Una carriera finita per l’ex azzurro. E ieri, ecco la notizia della vita. Una di quelle notizie che fanno rinascere e togliere dal cuore un peso enorme: “Non avrei sopportato il marchio di dopato a vita”. E’ una questione delicata questa. Sulle pagine de La Gazzetta dello Sport, Schwazer commenta le sue ore immediate alla sentenza del Giudice di Bolzano. Il Gip ha dichiarato che le provette furono manomesse: “Accertato con alto grado di credibilità che i campioni di urina furono alterati“. Si legge questo nella nota diffusa dall’ente di giustizia di Bolzano.

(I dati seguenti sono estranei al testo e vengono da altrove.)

(** * librarian: metadata normalisation, metadata wrapper and archive index

    A shallow embedding of [librarian/core/metadata.py] and of the tag and
    view-count operations of [librarian/core/backends/embedded/archive.py].

    The code base is Python 2: dictionaries are finite maps from strings to
    dynamically typed values, functions mutate the dictionary they are given,
    and failures are exceptions.  Dictionaries are [gmap string value],
    in-place mutation is explicit state passing, and a call that may raise
    returns a [result]. *)

From Stdlib Require Import ZArith Ascii String List Strings.Byte PrimFloat.
From stdpp Require Import base option list gmap strings fin_maps.

Open Scope string_scope.
Open Scope Z_scope.

Set Warnings "-register-all".

(** ** Python values *)

Record date := Date { year : Z; month : Z; day : Z }.

Record datetime := Datetime {
  dt_date : date;  (* what [datetime.date()] returns *)
  dt_hour : Z;
  dt_minute : Z;
  dt_second : Z
}.

(** The values a decoded JSON document or a database row can hold, and
    [datetime.date] objects, which the computed ['broadcast'] default stores
    in the dictionary.  Nested JSON objects keep their key/value pairs as
    parsed; the code never looks inside them. *)
Inductive value :=
| VNone
| VBool (b : bool)
| VInt (n : Z)
| VFloat (x : float)
| VStr (s : string)
| VList (items : list value)
| VDict (items : list (string * value))
| VDate (d : date).

Abbreviation dict := (gmap string value).

(** Truth value of an object, as tested by [if x:] and [x or y]. *)
Definition truthy (v : value) : bool :=
  match v with
  | VNone => false
  | VBool b => b
  | VInt n => negb (n =? 0)
  | VFloat x => negb (PrimFloat.eqb x PrimFloat.zero)
  | VStr s => negb (String.eqb s "")
  | VList items => negb (Nat.eqb (length items) 0)
  | VDict items => negb (Nat.eqb (length items) 0)
  | VDate _ => true
  end.

(** [v == s] for a string literal [s]. *)
Definition eq_str (v : value) (s : string) : bool :=
  match v with
  | VStr s' => String.eqb s' s
  | _ => false
  end.

(** [v in l] for a list [l] of string literals. *)
Definition in_strs (v : value) (l : list string) : bool :=
  existsb (eq_str v) l.

(** ** Exceptions *)

(** The exception classes the two modules raise, catch or let through.
    [MetadataError], [DecodeError] and [FormatError] are declared in
    metadata.py; the others are built in. *)
Inductive exc_class :=
| Exception
| KeyError
| IndexError
| TypeError
| AttributeError
| AssertionError
| ValueError
| UnicodeDecodeError
| EnvironmentError
| IOError
| OSError
| BadZipfile
| MetadataError
| DecodeError
| FormatError.

Global Instance exc_class_eq_dec : EqDecision exc_class.
Proof. solve_decision. Defined.

(** Direct base class.  In Python 2 [IOError] and [OSError] are sibling
    subclasses of [EnvironmentError]; neither is a subclass of the other. *)
Definition base_class (c : exc_class) : option exc_class :=
  match c with
  | Exception => None
  | UnicodeDecodeError => Some ValueError
  | IOError | OSError => Some EnvironmentError
  | DecodeError | FormatError => Some MetadataError
  | _ => Some Exception
  end.

(** [issubclass c d]; the hierarchy above has depth three. *)
Definition issubclass (c d : exc_class) : bool :=
  bool_decide (c = d)
  || match base_class c with
     | None => false
     | Some b =>
         bool_decide (b = d)
         || match base_class b with
            | None => false
            | Some b' => bool_decide (b' = d)
            end
     end.

Record exn := Exn { exn_class : exc_class; exn_msg : string }.

(** Does an [except] clause naming the classes [cs] catch [e]? *)
Definition catches (cs : list exc_class) (e : exn) : bool :=
  existsb (issubclass (exn_class e)) cs.

Inductive result (A : Type) :=
| Ok (a : A)
| Raise (e : exn).
Arguments Ok {A} a.
Arguments Raise {A} e.

(** ** Metadata normaliser (metadata.py, module level) *)

Module Metadata.

Definition RTL_LANGS : list string := ["ar"; "he"; "ur"; "yi"; "ji"; "iw"; "fa"].

Section Normalizer.

(** Library calls the normaliser makes.  [decode_utf8 b] is
    [str(b.decode('utf8'))], [json_loads] is [json.loads] on a document whose
    top level is an object, and [dateutil_parse] is [dateutil.parser.parse]. *)
Variable decode_utf8 : list byte -> result string.
Variable json_loads : string -> result dict.
Variable dateutil_parse : value -> result datetime.

(** [meta['timestamp']] raises [KeyError] when the key is missing. *)
Definition default_broadcast (key : string) (meta : dict) : result value :=
  match meta !! "timestamp" with
  | None => Raise (Exn KeyError "'timestamp'")
  | Some ts =>
      match dateutil_parse ts with
      | Ok dt => Ok (VDate (dt_date dt))
      | Raise e => Raise e
      end
  end.

(** A [default] entry is a plain value or a callable. *)
Inductive default_entry :=
| Static (v : value)
| Callable (f : string -> dict -> result value).

(** One entry of [META_SPECIFICATION]; a field is [None] where the source
    dictionary leaves the key out. *)
Record field_spec := FieldSpec {
  f_required : option bool;
  f_default : option default_entry;
  f_aliases : option (list string);
  f_auto : option bool
}.

Definition spec_required : field_spec := FieldSpec (Some true) None None None.
Definition spec_default (v : value) : field_spec :=
  FieldSpec None (Some (Static v)) None None.
Definition spec_auto : field_spec := FieldSpec None None None (Some true).

(** Entries in the order of the source text.  The order in which Python 2
    walks a dictionary is unspecified; no statement below depends on more
    than the set of entries, except where it says so. *)
Definition META_SPECIFICATION : list (string * field_spec) :=
  [ ("url", spec_required);
    ("title", spec_required);
    ("images", spec_default (VInt 0));
    ("timestamp", spec_required);
    ("keep_formatting", spec_default (VBool false));
    ("is_partner", spec_default (VBool false));
    ("is_sponsored", spec_default (VBool false));
    ("archive", spec_default (VStr "core"));
    ("publisher", FieldSpec None (Some (Static (VStr ""))) (Some ["partner"]) None);
    ("license", spec_required);
    ("language", spec_default (VStr ""));
    ("multipage", spec_default (VBool false));
    ("entry_point",
     FieldSpec None (Some (Static (VStr "index.html"))) (Some ["index"]) None);
    ("broadcast",
     FieldSpec (Some false) (Some (Callable default_broadcast)) None None);
    ("keywords", spec_default (VStr ""));
    ("md5", spec_auto);
    ("size", spec_auto);
    ("updated", spec_auto) ].

Definition spec_get {A} (field : field_spec -> option A) (dflt : A)
    (v : field_spec) : A :=
  default dflt (field v).

Definition STANDARD_FIELDS : list (string * field_spec) :=
  List.filter (fun kv => negb (spec_get f_auto false kv.2)) META_SPECIFICATION.

Definition REQUIRED_KEYS : list string :=
  (List.filter (fun kv => spec_get f_required false kv.2) META_SPECIFICATION).*1.

(** [STANDARD_FIELDS[key]]. *)
Fixpoint field_lookup (key : string) (fields : list (string * field_spec))
    : option field_spec :=
  match fields with
  | [] => None
  | (k, v) :: rest => if String.eqb k key then Some v else field_lookup key rest
  end.

Definition key_error {A} (key : string) : result A :=
  Raise (Exn KeyError ("'" +:+ key +:+ "'")).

Finisce un incubo per Alex e lo festeggia con una buonissima torta al cioccolato fatta dalla moglie e sopra ecco il simbolo del sogno, i Cinque Cerchi olimpici ad invogliarlo a riprovarci: “È il mio trionfo più grande – dice Alex a La Gazzetta dello Sport – pure più dell’oro di Pechino. Lì sapevo cosa mi aspettava, ero allenato per lo sforzo, mentre nei tribunali sono un pesce fuor d’acqua. È stata una traversata nel deserto con i miei angeli, Sandro Donati e gli avvocati. Non mi sembra vero, ma una cosa voglio chiarirla”. E sottolinea: “La vera molla era dimostrare la mia innocenza. Perché ci avevo messo la faccia nel mio ritorno da pulito, dopo aver pagato giustamente nel 2012 le colpe per il doping. Nel 2016 sapevo di essere vittima, in compagnia di Sandro, di una colossale ingiustizia. La gente, però, giudica per quello che legge: c’era una sentenza, diceva il contrario. In pochi hanno avuto voglia e pazienza per studiare il caso, vedere le mille incongruenze, iniziare ad avere dubbi. Ecco, cancellare quella macchia era l’obiettivo”.

E ha raggiunto un altro traguardo importante Schwazer. Probabilmente il più bello della sua vita.